Build openvpn based on user password authentication on CentOS 6.6 x64

Source: Internet
Author: User

Build openvpn based on user password authentication on CentOS 6.6 x64

I. Deployment

For more information about the deployment, see my previous article. Here we will simply modify the previous article.

Http://www.centoscn.com/image-text/config/2015/0717/5874.html

Ii. Modification

# Vim/etc/openvpn/server. conf

Add the following lines of data at the end of the configuration file:

Script-security 3 system

Auth-user-pass-verify/etc/openvpn/checkpsw. sh via-env

Client-cert-not-required

Username-as-common-name

Create the checkpsw. sh script:

# Cd/etc/openvpn

# Vim checkpsw. sh

#! /Bin/sh

######################################## ###################

# Checkpsw. sh (C) 2004 Mathias Sundman <mathias@openvpn.se>

#

# This script will authenticate OpenVPN users against

# A plain text file.
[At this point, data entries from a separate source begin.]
(* ===== verification/Interaction.v ===== *)
(** * Routing interactions to sessions

    Core/Interaction: the router (router.go), the ingress of authenticated
    Bodies (body_ingress.go) with the session-control messages of
    DollLink/SessionControl, and the ingress of a Gateway (gateway_ingress.go).
    Each session operation is atomic (Session.v); where the code makes several,
    a [between] function stands for what other operations do there.  The routed
    event and its handler are opaque: a route ends with the session the handler
    is called with. *)
From S2P Require Import Prelude GoStrings GoTime SQL ActionPolicy Permission Session ExternalIdentity SessionEvent.
From stdpp Require Import options.

(** ** The router *)

Inductive route_error :=
| ErrInvalidRoute | ErrUnknownSession | ErrUnauthorizedSession | ErrClosedSession
| ErrUnauthenticatedBody | ErrUnauthenticatedGateway
| RouteSession (e : session_error) | HookFailed (e : session_error) | RouteIdentity (e : identity_error).

Definition validRouteOwner (o : Owner) : bool :=
  (same_str (o_Kind o) OwnerBody || same_str (o_Kind o) OwnerGateway) && negb (blank (o_InstanceID o)).

(** What trusted ingress records once a session is authorized. *)
Abbreviation hook := (sessions_db -> InteractionSession -> option session_error * sessions_db) (only parsing).

Definition by_id (id : string) : ResumeRequest :=
  {| rr_SessionID := id; rr_Owner := {| o_Kind := ""; o_InstanceID := "" |}; rr_ExternalConversationRef := "" |}.

Definition AuthorizeSession (db : sessions_db) (between : sessions_db -> sessions_db) (now : time) (sessionID : string)
    (owner : Owner) (onAuthorized : option hook) : res route_error InteractionSession * sessions_db :=
  if blank sessionID || negb (validRouteOwner owner) then (Err ErrInvalidRoute, db)
  else
    match Lookup db sessionID with
    | Err Session.ErrNotFound => (Err ErrUnknownSession, db)
    | Err e => (Err (RouteSession e), db)
    | Ok found =>
        if negb (bool_decide (s_Owner found = owner)) then (Err ErrUnauthorizedSession, db)
        else if negb (bool_decide (s_Status found = Session.StatusActive)) then (Err ErrClosedSession, db)
        else
          match Resume (between db) now (by_id sessionID) with
          | (Err Session.ErrNotFound, db1) => (Err ErrUnknownSession, db1)
          | (Err Session.ErrInvalidTransition, db1) => (Err ErrClosedSession, db1)
          | (Err e, db1) => (Err (RouteSession e), db1)
          | (Ok resolved, db1) =>
              match onAuthorized with
              | None => (Ok resolved, db1)
              | Some h => match h db1 resolved with
                          | (Some e, db2) => (Err (HookFailed e), db2)
                          | (None, db2) => (Ok resolved, db2)
                          end
              end
          end
    end.

(** [event] says whether there is an event; the answer is the session the
    handler is called with. *)
Definition RouteInteraction (db : sessions_db) (between : sessions_db -> sessions_db) (now : time) (sessionID : string)
    (owner : Owner) (event : bool) (onAuthorized : option hook) : res route_error InteractionSession * sessions_db :=
  if blank sessionID || negb (validRouteOwner owner) || negb event then (Err ErrInvalidRoute, db)
  else AuthorizeSession db between now sessionID owner onAuthorized.

(** ** Session control messages *)

Definition ControlVersion : Z := 1.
The passfile shoshould simply contain

# One row per user with the username first followed

# One or more space (s) or tab (s) and then the password.

PASSFILE = "/etc/openvpn/psw-file"

LOG_FILE = "/var/log/openvpn/openvpn-password.log"

TIME_STAMP = 'date "+ % Y-% m-% d % T "'

######################################## ###################

If [! -R "$ {PASSFILE}"]; then

Echo "$ {TIME_STAMP}: cocould not open password file \" $ {PASSFILE} \ "for reading." >$ {LOG_FILE}

Exit 1

Fi

CORRECT_PASSWORD = 'awk '! /^ ;/&&! /^ #/& $1 = "'$ {username}'" {print $2; exit} '$ {PASSFILE }'

If ["$ {CORRECT_PASSWORD}" = ""]; then

Echo "$ {TIME_STAMP}: User does not exist: username = \" $ {username} \ ", password = \" $ {password }\". ">>$ {LOG_FILE}

Exit 1

Fi

If ["$ {password}" = "$ {CORRECT_PASSWORD}"]; then

Echo "$ {TIME_STAMP}: Successful authentication: username = \" $ {username} \ "." >>$ {LOG_FILE}

Exit 0

Fi

Echo "$ {TIME_STAMP}: Incorrect password: username = \" $ {username} \ ", password = \" $ {password} \ "." >$ {LOG_FILE}

Exit 1

# Chmod + x checkpsw. sh

Create a psw-file:

# Cd/etc/openvpn

# Echo "test1 test1"> psw-file

# Chmod 400 psw-file

Add the boot item:

# Chkconfig openvpn on

Restart openvpn Server:

# Serviceopenvpn start

Take windows as an example:

Client operation steps:

Download windows client:

Http://openvpn.ustc.edu.cn/openvpn-install-2.3.6-I603-x86_64.exe

After the client software is installed, extract the certificate required by the client packaged from the server to the config directory under the Client installation directory.

Create a client configuration file:

Client. ovpn

Client

Dev tun

Proto tcp

Remote 211.152.x.x 1194

Nobind

User nobody

Group nobody

Persist-key

Persist-tun

Ca. crt

; Cert client-user-test1.crt

Key client-user-test1.key

Comp-lzo

Verb 3

Auth-user-pass

Reneg-sec 360000

Enter the account test1 and test1 to log on.

Contact Us

The content source of this page is from Internet, which doesn't represent Alibaba Cloud's opinion; products and services mentioned on that page don't have any relationship with Alibaba Cloud. If the content of the page makes you feel confusing, please write us an email, we will handle the problem within 5 days after receiving your email.

If you find any instances of plagiarism from the community, please send an email to: info-contact@alibabacloud.com and provide relevant evidence. A staff member will contact you within 5 working days.

A Free Trial That Lets You Build Big!

Start building with 50+ products and up to 12 months usage for Elastic Compute Service

  • Sales Support

    1 on 1 presale consultation

  • After-Sales Support

    24/7 Technical Support 6 Free Tickets per Quarter Faster Response

  • Alibaba Cloud offers highly flexible support services tailored to meet your exact needs.